Histogram Based Synovitis Scoring System using Ultrasound Images of Rheumatoid Arthritis
LC10-LC14
Correspondence
Dr. V Vijayabaskar,
Professor and Head, Department of Telecommunication Engineering, Sathya Bama University, Chennai-600119, Tamil Nadu, India.
E-mail: hodbiomedical@velsuniv.ac.in
Introduction: The gray scale Ultrasound (US) imaging aids in assessing activity of Rheumatoid arthritis condition through classification of synovitis and is able to estimate the disease progression. The gray shades in the synovial region help in identifying the disease condition.
Aim: To grade rheumatoid arthritis based on the severity of the disease condition using histogram analysis.
Materials and Methods: A total of 276 ultrasound gray scale images of the arthritis affected finger joints from MEDUSA database were evaluated. The image was preprocessed using filtering to remove speckle noise and the quality was enhanced using CLAHE technique. The region of interest (synovial region) was analysed using histogram and the respective histogram features were obtained. Based on the histogram analysis the images were graded into different grades. The histogram analysis was applied to reference image (annotation done by medical expert). A comparative study between the reference images and test images were performed.

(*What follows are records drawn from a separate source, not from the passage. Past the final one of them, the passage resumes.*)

(* ===== verification/Build.v ===== *)
(** * The build scripts: os/build.rs and build.rs

    Each makes the two disk images from the kernel and passes their paths on; the first
    is the launcher's, the second an older one that no package of the workspace uses.  Making an image is the work of crate bootloader, the class
    [Bootloader]; printing is the way a build script hands variables to cargo. *)

From S2P Require Import Prelude.

Inductive boot_kind := UefiBoot | BiosBoot.
#[global] Instance boot_kind_eq_dec : EqDecision boot_kind.
Proof. solve_decision. Defined.

Class Bootloader (H : Type) := {
  create_disk_image : H → boot_kind → string → string → bool * H;  (* kernel, path; whether it worked *)
}.
#[global] Hint Mode Bootloader ! : typeclass_instances.

(** [image h p] is the kind of the image at [p] and the kernel in it. *)
Class BootloaderLaws (H : Type) `{!Bootloader H} (image : H → string → option (boot_kind * string)) : Prop := {
  image_created h k kernel p : (create_disk_image h k kernel p).1 = true →
    image (create_disk_image h k kernel p).2 p = Some (k, kernel);
  image_other h k kernel p q : q ≠ p → image (create_disk_image h k kernel p).2 q = image h q;
}.

Module Build.

(** [PathBuf::join] with a file name: one separator between the parts. *)
Definition ends_in_slash (s : string) : bool :=
  bool_decide (String.substring (String.length s - 1) 1 s = "/").
Definition join (dir file : string) : string :=
  if bool_decide (dir = EmptyString) || ends_in_slash dir then dir +:+ file
  else dir +:+ "/" +:+ file.

(** The variables of the environment are [var_os]; the result is what was printed. *)
Definition main {H} `{!Bootloader H} (var_os : string → option string) (h : H) :
    outcome (list string * H) :=
  out_dir ← unwrap (var_os "OUT_DIR");
  kernel ← unwrap (var_os "CARGO_BIN_FILE_NOCCIOLO_KERNEL_nocciolo-kernel");
  let uefi_path := join out_dir "uefi.img" in
  let '(ok, h) := create_disk_image h UefiBoot kernel uefi_path in
  assert_that ok "called Result::unwrap() on an Err value";;
  let bios_path := join out_dir "bios.img" in
  let '(ok, h) := create_disk_image h BiosBoot kernel bios_path in
  assert_that ok "called Result::unwrap() on an Err value";;
  mret (["cargo:rustc-env=KERNEL=" +:+ kernel; "cargo:rustc-env=UEFI_PATH=" +:+ uefi_path;
         "cargo:rustc-env=BIOS_PATH=" +:+ bios_path], h).

(** The script at the root of the workspace. *)
Definition root_main {H} `{!Bootloader H} (var_os : string → option string) (h : H) :
    outcome (list string * H) :=
  out_dir ← unwrap (var_os "OUT_DIR");
  kernel ← unwrap (var_os "CARGO_BIN_FILE_NOCCIOLO_KERNEL_nocciolo-kernel");
  let uefi_path := join out_dir "uefi.img" in
  let '(ok, h) := create_disk_image h UefiBoot kernel uefi_path in
  assert_that ok "called Result::unwrap() on an Err value";;
  let bios_path := join out_dir "bios.img" in
  let '(ok, h) := create_disk_image h BiosBoot kernel bios_path in
  assert_that ok "called Result::unwrap() on an Err value";;
  mret (["cargo:rustc-env=UEFI_PATH=" +:+ uefi_path; "cargo:rustc-env=BIOS_PATH=" +:+ bios_path], h).

(** What cargo documents: a line "cargo:rustc-env=VAR=VALUE" sets [VAR] for [env!]. *)
Fixpoint strip (p s : string) : option string :=
  match p, s with
  | EmptyString, s => Some s
  | String a p, String b s => if Ascii.eqb a b then strip p s else None
  | _, EmptyString => None
  end.
Definition rustc_env (lines : list string) (name : string) : option string :=
  head (omap (strip ("cargo:rustc-env=" +:+ name +:+ "=")) lines).

Lemma join_inj dir a b : join dir a = join dir b → a = b.
Proof.
  unfold join. destruct (_ || _); intros Heq.
  - by apply (inj (String.append dir)).
  - apply (inj (String.append dir)) in Heq. by apply (inj (String.append "/")).
Qed.

(** The variables that the launcher is compiled with name what the script made: the
    kernel it was given, and an image of each kind that holds this kernel; neither
    image overwrites the other. *)
Theorem build_passes_images {H} `{!Bootloader H} image var_os (h : H) lines h'
    (Hlaws : BootloaderLaws H image) (Hrun : main var_os h = Ret (lines, h')) :
  ∃ kernel uefi bios, rustc_env lines "KERNEL" = Some kernel ∧
    rustc_env lines "UEFI_PATH" = Some uefi ∧ rustc_env lines "BIOS_PATH" = Some bios ∧
    image h' uefi = Some (UefiBoot, kernel) ∧ image h' bios = Some (BiosBoot, kernel).
Proof.
  unfold main in Hrun. inv_outcome. rename v into out_dir, v0 into kernel.
  pose proof (image_created h UefiBoot kernel (join out_dir "uefi.img")) as Hu.
  destruct (create_disk_image h UefiBoot _ _) as [ok1 h1]. inv_outcome.
  pose proof (image_created h1 BiosBoot kernel (join out_dir "bios.img")) as Hb.
  pose proof (image_other h1 BiosBoot kernel (join out_dir "bios.img") (join out_dir "uefi.img")) as Ho.
  destruct (create_disk_image h1 BiosBoot _ _) as [ok2 h2]. inv_outcome.
  exists kernel, (join out_dir "uefi.img"), (join out_dir "bios.img").
  repeat split; [|by auto]. rewrite Ho; [by auto|]. by intros ?%join_inj.
Qed.

(** The script at the root makes the same images and fails for the same reasons as
    the launcher's, and passes on the same variables but [KERNEL], which the launcher
    reads with [env!]: with the root's script the launcher does not compile. *)
Theorem root_build_lacks_kernel {H} `{!Bootloader H} var_os (h : H) :
  match main var_os h, root_main var_os h with
  | Ret (lines, h1), Ret (lines', h2) => h1 = h2 ∧ rustc_env lines' "KERNEL" = None ∧
      rustc_env lines' "UEFI_PATH" = rustc_env lines "UEFI_PATH" ∧
      rustc_env lines' "BIOS_PATH" = rustc_env lines "BIOS_PATH"
  | Panic m, Panic m' => m = m'
  | _, _ => False
  end.
Proof.
  unfold main, root_main. destruct (var_os "OUT_DIR") as [out_dir|]; [|done].
  destruct (var_os _) as [kernel|]; [|done]. cbn [unwrap expect mbind outcome_bind mret outcome_ret].
  destruct (create_disk_image h UefiBoot kernel (join out_dir "uefi.img")) as [[] h1]; [|done].
  cbn [assert_that mbind outcome_bind].
  by destruct (create_disk_image h1 BiosBoot kernel (join out_dir "bios.img")) as [[] h2].
Qed.

(** ** Witness *)

#[local] Instance map_bootloader : Bootloader (gmap string (boot_kind * string)) := {|
  create_disk_image m k kernel p := (true, <[p := (k, kernel)]> m);
|}.
Lemma map_bootloader_laws : BootloaderLaws (gmap string (boot_kind * string)) (λ m p, m !! p).
Proof.
  split; intros; simpl.
  - apply lookup_insert_eq.
  - by apply lookup_insert_ne.
Qed.

Definition no_images : gmap string (boot_kind * string) := ∅.
Definition sample_vars (name : string) : option string :=
  if bool_decide (name = "OUT_DIR") then Some "/out" else Some "/kernel".

Lemma build_passes_images_witness :
  match main sample_vars no_images with
  | Ret (lines, m) => ∃ kernel uefi bios, rustc_env lines "KERNEL" = Some kernel ∧
      rustc_env lines "UEFI_PATH" = Some uefi ∧ rustc_env lines "BIOS_PATH" = Some bios ∧
      m !! uefi = Some (UefiBoot, kernel) ∧ m !! bios = Some (BiosBoot, kernel)
  | _ => False
  end.
Proof.
  assert (is_ret (main sample_vars no_images) = true) as Hret by by vm_compute.
  destruct (main sample_vars no_images) as [[lines m]|s|s] eqn:Hrun; [|discriminate Hret..].
  by apply (build_passes_images (λ m p, m !! p) sample_vars no_images lines m map_bootloader_laws).
Defined.

End Build.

Results: Based on the histogram analysis the images were graded into Grade 0- no disease, Grade 1- less severity, Grade 2- moderate, Grade 3- more severity. The performance of the histogram method on reference and test image was compared. Using the histogram analysis, 93% sensitivity, specificity of 94% and an accuracy of 93.5% were achieved.
Conclusion: Ultrasound image of synovial thickness is an important tool in identifying early stages of rheumatoid arthritis. The histogram based scoring approach gives gray level variations in US image. Based on this mean, median and standard deviations are calculated. Average value of all these parameters was very high for Grade 0, and very low for Grade 3. The outcome of suggested system demonstrates effective and satisfactory performance for different set of synovitis images of RA patients; which would be helpful for early diagnosis of the disease.